Synopsis Applying Generalized Linear Models by : James K. Lindsey

This book describes how generalised linear modelling procedures can be used in many different fields, without becoming entangled in problems of statistical inference. The author shows the unity of many of the commonly used models and provides readers with a taste of many different areas, such as survival models, time series, and spatial analysis, and of their unity. As such, this book will appeal to applied statisticians and to scientists having a basic grounding in modern statistics.
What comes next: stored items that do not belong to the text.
Lemma keeps_start db : DbOk db -> Keeps (committed db) (length (rows_of db Migration)) db.
Proof.
  intros Hdb. split; [done|]. exists (rows_of db Migration).*1. split; [|by rewrite length_fmap]. split; [done|].
  intros k [x Hx]. apply elem_of_rows in Hx. by apply (list_elem_of_fmap_2 fst) in Hx.
Qed.

Lemma keeps_rows v0 n db db' t : v0 = committed db -> Keeps v0 n db' -> linking t -> rows_of db' t = rows_of db t.
Proof. intros -> (_ & L & [Hs _] & _) Ht. apply same_table; [done|by apply linking_ok]. Qed.

(** Validating the links answers, and leaves the rows of the journal. *)
Lemma validate_links_ok fuel db : DbOk db -> links_fuel db fuel ->
  acts (validate_links fuel) db (fun _ db' => DbOk db' /\ journal_same (committed db) (committed db')).
Proof.
  intros Hdb [Hfuel Hmarks]. set (n := length (rows_of db Migration)) in *. unfold validate_links.
  assert (forall t m db', linking t -> Keeps (committed db) m db' ->
    acts (check_pages fuel t None None) db' (fun _ db' => Keeps (committed db) (m + length (rows_of db t)) db')) as Htable.
  { intros t m db' Ht Hk. rewrite <- (keeps_rows _ m db db' t eq_refl Hk Ht).
    apply (acts_check_pages fuel t _ m db' None [] (rows_of db' t) Ht Hk eq_refl).
    rewrite (keeps_rows _ m db db' t eq_refl Hk Ht). by apply Hfuel. }
  assert (forall m db', Keeps (committed db) m db' -> DbOk db' /\ journal_same (committed db) (committed db')) as Hend.
  { intros m db' (Hok & L & [Hs _] & _). done. }
  eapply acts_bind with (Q' := fun _ db' => Keeps (committed db) (n + length (rows_of db Heads) + length (rows_of db Requests) + length (rows_of db History)) db').
  - cbn [sm_for]. eapply acts_bind; [apply (Htable Heads n); [by left|by apply keeps_start]|intros e db' Hk; eapply keeps_more; [exact Hk|lia]|].
    intros ? db1 Hk1. eapply acts_bind; [eapply (Htable Requests); [by right; left|exact Hk1]|intros e db' Hk; eapply keeps_more; [exact Hk|lia]|].
    intros ? db2 Hk2. eapply acts_bind; [eapply (Htable History); [by right; right|exact Hk2]|intros e db' Hk; exact Hk|].
    intros ? db3 Hk3. apply acts_ret. exact Hk3.
  - intros e db' Hk. by eapply Hend.
  - intros ? db' Hk. eapply acts_weaken; [eapply acts_drop_index; [exact Hk|lia]|]. intros r db2 Hk2. eapply Hend; exact Hk2.
Qed.
Lemma prepare_body ts : tx_body (prepare_target ts).
Proof.
  unfold prepare_target, prepare_source, get, put. apply body_bind; [by apply body_app, body_get|]. intros [|]; [apply body_ret|].
  apply body_bind; [apply body_app, promote_body|]. intros _. apply body_bind; [|intros _; by apply body_bind; [by apply body_app, body_stage|intros _; by apply body_app, body_stage]].
  apply body_for. intros x _. tx_bodies.
Qed.

Definition first_cursor : Cursor := mkCursor (of_Z 8 0) None (of_Z 64 0) (of_Z 64 0).

Lemma copied_first src v : Copied src first_cursor [] v.
Proof. split; [split; [by apply Z.leb_le|done]|apply prefix_nil|done|by intros t k x ?%not_elem_of_nil|done|done]. Qed.

(** Preparing leaves the cursor there is, or writes the first. *)
Lemma calls_prepare src ts tx : TxOk tx -> Resumable src (ts_manifest ts) (tx_row tx) ->
  calls (prepare_target ts) tx (fun _ tx' => exists c, at_cursor src (ts_manifest ts) c (tx_row tx')) (fun _ => True).
Proof.
  intros Htx Hres. unfold prepare_target. apply calls_bind_get; [done..|].
  destruct (tx_row tx Migration (cursor_key (ts_manifest ts))) as [b|] eqn:Eb.
  { apply calls_ret; [done|]. destruct (Hres b Eb) as (c & before & -> & Hc). exists c. by split; [|exists before]. }
  eapply calls_bind; [by apply calls_promote|]. intros g tx1 Htx1 _. eapply calls_bind with (Q' := fun _ _ => True).
  { apply (calls_for _ (fun _ _ => True)); [done..|]. intros before x after tx2 _ Htx2 _. unfold prepare_source.
    apply calls_bind_require; [done..|]. intros _. do 3 (apply calls_bind_get; [done..|]; apply calls_bind_require; [done..|]; intros _).
    by apply calls_put. }
  intros _ tx2 Htx2 _. apply calls_bind_put; [done..|]. intros tx3 Htx3 _. apply calls_put; [done..|]. intros tx4 Htx4 Hv.
  exists first_cursor. split; [rewrite Hv; apply view_put_same|]. exists []. apply copied_first.
Qed.

(** Totals of a source. *)
Definition total_rows (src : Database) : Z := zlen (all_rows src).
Definition total_bytes (src : Database) : Z := tagged_bytes (all_rows src).

Lemma behind_end src before : behind src 5 before = all_rows src.
Proof. done. Qed.

Lemma behind_short src i before : 0 <= i -> before `prefix_of` rows_at src i -> zlen (behind src i before) <= total_rows src.
Proof.
  intros Hi [rest Er]. unfold total_rows, all_rows, zlen. unfold behind at 2. cbn [lookup list_lookup TABLES Z.to_nat]. rewrite app_nil_r.
  change (take _ TABLES) with TABLES. unfold rows_at in Er. unfold behind. destruct (TABLES !! Z.to_nat i) as [t|] eqn:Et.
  - rewrite <- (take_drop_middle _ _ _ Et) at 2. rewrite flat_map_app. cbn [flat_map]. rewrite Er, !length_app, !length_map, length_app. lia.
  - rewrite app_nil_r. rewrite <- (take_drop (Z.to_nat i) TABLES) at 2. rewrite flat_map_app, length_app. lia.
Qed.

Lemma copied_total src c before v : Copied src c before v -> uval (cu_rows c) <= total_rows src.
Proof. intros Hc. rewrite (co_count _ _ _ _ Hc). apply behind_short; [|apply (co_page _ _ _ _ Hc)]. by destruct (uval_range (cu_table c)). Qed.

Lemma stage_prepared src ts tgt : DbOk tgt -> Resumable src (ts_manifest ts) (committed tgt) ->
  acts (committing (prepare_target ts)) tgt (fun r tgt' => DbOk tgt' /\ Resumable src (ts_manifest ts) (committed tgt')
    /\ (r = Ok tt -> exists c, at_cursor src (ts_manifest ts) c (committed tgt'))).
Proof.
  intros Htgt Hres. pose proof (tx_new_ok _ (proj1 Htgt)) as Hnew.
  eapply acts_weaken; [apply (committing_ok _ tgt _ Htgt (prepare_body ts) (calls_prepare src ts _ Hnew Hres))|].
  assert (forall tx tgt', (exists c, at_cursor src (ts_manifest ts) c (tx_row tx)) -> sees tx tgt' -> exists c, at_cursor src (ts_manifest ts) c (committed tgt')) as Hsees.
  { intros tx tgt' [c Hc] Hs. exists c. by apply (at_cursor_same _ _ _ (tx_row tx)). }
  intros r tgt' [Htgt' Hr]. split; [done|]. destruct r as [[]|e].
  - destruct Hr as (tx & Hc & Hs). pose proof (Hsees tx tgt' Hc Hs) as [c Hc']. split; [by eapply at_cursor_resumable|]. intros _. by exists c.
  - split; [|done]. destruct Hr as [Hu|(x & tx & Hc & Hs)].
    + intros b Eb. rewrite Hu in Eb by done. destruct (Hres b Eb) as (c & before & -> & Hc). exists c, before. split; [done|].
      apply (copied_grows _ _ _ (committed tgt)); [|done]. intros t k x Ht. by rewrite Hu by by destruct t.
    + destruct (Hsees tx tgt' Hc Hs) as [c Hc']. by eapply at_cursor_resumable.
Qed.

(** What a call of [stage] comes to. *)
Definition staged (src : Database) (manifest : Particle) (pages : Z) (r : AppResult TransferProgress) (p : Database * Database) : Prop :=
  DbOk p.1 /\ DbOk p.2 /\ journal_same (committed src) (committed p.1) /\ Resumable src manifest (committed p.2)
  /\ forall progress, r = Ok progress -> exists c, at_cursor src manifest c (committed p.2) /\ pages <= 4096
       /\ progress = mkTransferProgress manifest (cu_rows c) (cu_bytes c) (uval (cu_table c) =? 5) /\ (uval (cu_table c) = 5 \/ pages <= reach c).
(* ===== verification/Certificate.v ===== *)
(** * State certificates (rs/src/certificate.rs)

    A certificate reveals complete dimension tables under the 14 leaves of a root. It is made from a
    state whose root is fresh, and recomputes the root from its leaves after checking every table
    against its leaf. [None] is a panic. *)

From stdpp Require Import pretty.
From S2P Require Import Prelude.
From S2P Require Import Crypto.
From S2P Require Import Keyed.
From S2P Require Import Types.
From S2P Require Import State.
From S2P Require Import Access.

Local Open Scope Z_scope.

Definition CERTIFICATE_VERSION : u32 := of_Z 32 2.
Definition MAX_FIELDS : Z := Z.shiftl 1 20.

Record DimensionTable := mkDimensionTable { dt_namespace : u64; dt_fields : list u64 }.

Record StateCertificate := mkStateCertificate {
  sc_version : u32;
  sc_lens_version : u32;
  sc_leaves : vec (quad u64) 14;
  sc_dimensions : list DimensionTable;
}.

(** [windows(2).any(|ns| ns[0] == ns[1])]. *)
Fixpoint adjacent_equal (l : list u64) : bool :=
  match l with
  | x :: (y :: _) as l' => bool_decide (x = y) || adjacent_equal l'
  | _ => false
  end.

(** The order of [sort_unstable]. *)
Definition u64_le (a b : u64) : Prop := uval a <= uval b.

#[export] Instance u64_le_dec : RelDecision u64_le.
Proof. intros a b. unfold u64_le. apply _. Defined.

(** Little-endian words. *)
Definition words_bytes (l : list u64) : list u8 := flat_map (fun v => blist (to_le_bytes 8 v)) l.

Section Certificate.
  Context `{Nebu, Hemera, !Lens}.

(** The loop of [from_state] over the sorted namespaces. *)
Fixpoint dimension_tables (s : BbgState) (total : Z) (namespaces : list u64) : option (result string (list DimensionTable)) :=
  match namespaces with
  | [] => Some (Ok [])
  | namespace :: namespaces =>
      d ← dim_from_u64 namespace;
      let entries := dim_entries s d in
      let total := total + Z.of_nat (table_count entries) in
      if 2 ^ 64 <=? total then Some (Err "certificate size overflow"%string)
      else if MAX_FIELDS <? total then Some (Err "certificate field limit exceeded"%string)
      else
        rest ← dimension_tables s total namespaces;
        Some (tables ← rest; Ok (mkDimensionTable namespace (map g_as_u64 (dim_serialize entries)) :: tables))
  end.

(** The checks of [validate_shape] on one table. *)
Definition invalid_table (fields : list u64) : bool :=
  let n := zlen fields in
  (n <? Z.of_nat HEADER_FIELDS)
  || match fields with
     | version :: count :: entries :: _ =>
         negb (bool_decide (version = TABLE_VERSION)) || negb (uval count =? n)
         || ((n - Z.of_nat HEADER_FIELDS) / Z.of_nat KEY_FIELDS <? uval entries)
         || ((uval entries =? 0) && negb (n =? Z.of_nat HEADER_FIELDS))
         || existsb (fun v => field_P <=? uval v) fields
     | _ => true
     end.

(** The loop of [validate_shape]: the previous namespace and the fields so far. *)
Definition shape_step (st : option u64 * Z) (table : DimensionTable) : result string (option u64 * Z) :=
  let '(previous, total) := st in
  if (10 <? uval (dt_namespace table)) || match previous with Some n => uval (dt_namespace table) <=? uval n | None => false end then
    Err "certificate namespaces must be unique, increasing and in 0..10"%string
  else
    let total := total + zlen (dt_fields table) in
    if 2 ^ 64 <=? total then Err "certificate size overflow"%string
    else if MAX_FIELDS <? total then Err "certificate field limit exceeded"%string
    else if invalid_table (dt_fields table) then Err "invalid dimension metadata or noncanonical field"%string
    else Ok (Some (dt_namespace table), total).

Definition validate_shape (c : StateCertificate) : result string unit :=
  if negb (bool_decide (sc_version c = CERTIFICATE_VERSION)) || negb (bool_decide (sc_lens_version c = COMMITMENT_VERSION)) then
    Err "unsupported state certificate or commitment version"%string
  else if existsb (fun leaf => existsb (fun v => field_P <=? uval v) (quad_list leaf)) (vec_to_list (sc_leaves c)) then
    Err "noncanonical root leaf"%string
  else if 11 <? zlen (sc_dimensions c) then Err "too many certificate dimensions"%string
  else _ ← try_fold shape_step (None, 0) (sc_dimensions c); Ok tt.

(** The leaves as field elements, in root order. *)
Definition field_leaves (leaves : vec (quad u64) 14) : RootLeaves :=
  let l := vmap (quad_map g_new) leaves in
  let '(ds, rest) := Vector.splitat 11 (r := 3) l in
  mkRootLeaves ds (rest !!! 0%fin) (rest !!! 1%fin) (rest !!! 2%fin).

(** The comparison of one table with its leaf; indexing past the leaves panics. *)
Definition check_table (c : StateCertificate) (table : DimensionTable) : option (result string unit) :=
  leaf ← vec_to_list (sc_leaves c) !! Z.to_nat (uval (dt_namespace table));
  if bool_decide (blist (commit_fields (map g_new (dt_fields table))) = words_bytes (quad_list leaf)) then Some (Ok tt)
  else Some (Err ("dimension " +:+ pretty (Z.to_N (uval (dt_namespace table))) +:+ " does not match its root commitment")).

Fixpoint check_tables (c : StateCertificate) (tables : list DimensionTable) : option (result string unit) :=
  match tables with
  | [] => Some (Ok tt)
  | table :: tables =>
      r ← check_table c table;
      match r with Ok _ => check_tables c tables | Err e => Some (Err e) end
  end.

(** [StateCertificate::root]. *)
Definition certificate_root (c : StateCertificate) : option (result string (quad u64)) :=
  match validate_shape c with
  | Err e => Some (Err e)
  | Ok _ =>
      r ← check_tables c (sc_dimensions c);
      Some (_ ← r; Ok (quad_map g_as_u64 (root_from_leaves (field_leaves (sc_leaves c)))))
  end.

Definition certificate_verify (c : StateCertificate) (expected_root : quad u64) : option (result string unit) :=
  if existsb (fun v => field_P <=? uval v) (quad_list expected_root) then Some (Err "noncanonical expected state root"%string)
  else
    r ← certificate_root c;
    Some (root ← r; if bool_decide (root = expected_root) then Ok tt else Err "state certificate root mismatch"%string).

(** [cell]: an unpadded cell. *)
Definition certificate_cell (c : StateCertificate) (namespace key : u64) : option u64 :=
  if negb (bool_decide (sc_version c = CERTIFICATE_VERSION)) || negb (bool_decide (sc_lens_version c = COMMITMENT_VERSION))
     || (10 <? uval namespace) || (11 <? zlen (sc_dimensions c)) then None
  else
    table ← snd <$> list_find (fun t => dt_namespace t = namespace) (sc_dimensions c);
    let fields := dt_fields table in
    match fields with
    | version :: count :: _ :: _ =>
        if (MAX_FIELDS <? zlen fields) || negb (bool_decide (version = TABLE_VERSION)) || negb (uval count =? zlen fields) then None
        else
          value ← fields !! Z.to_nat (uval key);
          if uval value <? field_P then Some value else None
    | _ => None
    end.

(** The leaves of a state as a certificate carries them. *)
Definition leaf_words (l : RootLeaves) : vec (quad u64) 14 :=
  vmap (quad_map g_as_u64) (Vector.append (dims l) [# leaf_a l; leaf_n l; leaf_stats l]).

(** [from_state]: also the state with the commitments its reads cached. *)
Definition certificate_from_state (s : BbgState) (namespaces : list u64) : option (result string StateCertificate * BbgState) :=
  if (11 <? zlen namespaces) || existsb (fun n => 10 <? uval n) namespaces then
    Some (Err "certificate namespaces must be in 0..10"%string, s)
  else
    let namespaces := merge_sort u64_le namespaces in
    if adjacent_equal namespaces then Some (Err "duplicate certificate namespace"%string, s)
    else
      r ← dimension_tables s 0 namespaces;
      match r with
      | Err e => Some (Err e, s)
      | Ok tables =>
          '(leaves, s) ← root_leaves s;
          let certificate := mkStateCertificate CERTIFICATE_VERSION COMMITMENT_VERSION (leaf_words leaves) tables in
          r ← certificate_root certificate;
          match r with
          | Err e => Some (Err e, s)
          | Ok root =>
              '(cached, s) ← compute_root s;
              if bool_decide (words_bytes (quad_list root) = blist cached) then Some (Ok certificate, s)
              else Some (Err "stale cached BBG root; refresh state after mutation"%string, s)
          end
      end.

End Certificate.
With many exercises at the end of each chapter, it will equally constitute an excellent text for teaching applied statistics students and non- statistics majors. The reader is assumed to have knowledge of basic statistical principles, whether from a Bayesian, frequentist, or direct likelihood point of view, being familiar at least with the analysis of the simpler normal linear models, regression and ANOVA.

Robust Mixed Model Analysis

Robust Mixed Model Analysis
Author :
Publisher : World Scientific
Total Pages : 269
Release :
ISBN-10 : 9789814733854
ISBN-13 : 9814733857
Rating : 4/5 (54 Downloads)

Synopsis Robust Mixed Model Analysis by : Jiming Jiang

Mixed-effects models have found broad applications in various fields. As a result, the interest in learning and using these models is rapidly growing. On the other hand, some of these models, such as the linear mixed models and generalized linear mixed models, are highly parametric, involving distributional assumptions that may not be satisfied in real-life problems. Therefore, it is important, from a practical standpoint, that the methods of inference about these models are robust to violation of model assumptions. Fortunately, there is a full scale of methods currently available that are robust in certain aspects. Learning about these methods is essential for the practice of mixed-effects models.This research monograph provides a comprehensive account of methods of mixed model analysis that are robust in various aspects, such as to violation of model assumptions, or to outliers. It is suitable as a reference book for a practitioner who uses the mixed-effects models, and a researcher who studies these models. It can also be treated as a graduate text for a course on mixed-effects models and their applications.

Practical Smoothing

Practical Smoothing
Author :
Publisher : Cambridge University Press
Total Pages : 213
Release :
ISBN-10 : 9781108482950
ISBN-13 : 1108482953
Rating : 4/5 (50 Downloads)

Synopsis Practical Smoothing by : Paul H.C. Eilers

This user guide presents a popular smoothing tool with practical applications in machine learning, engineering, and statistics.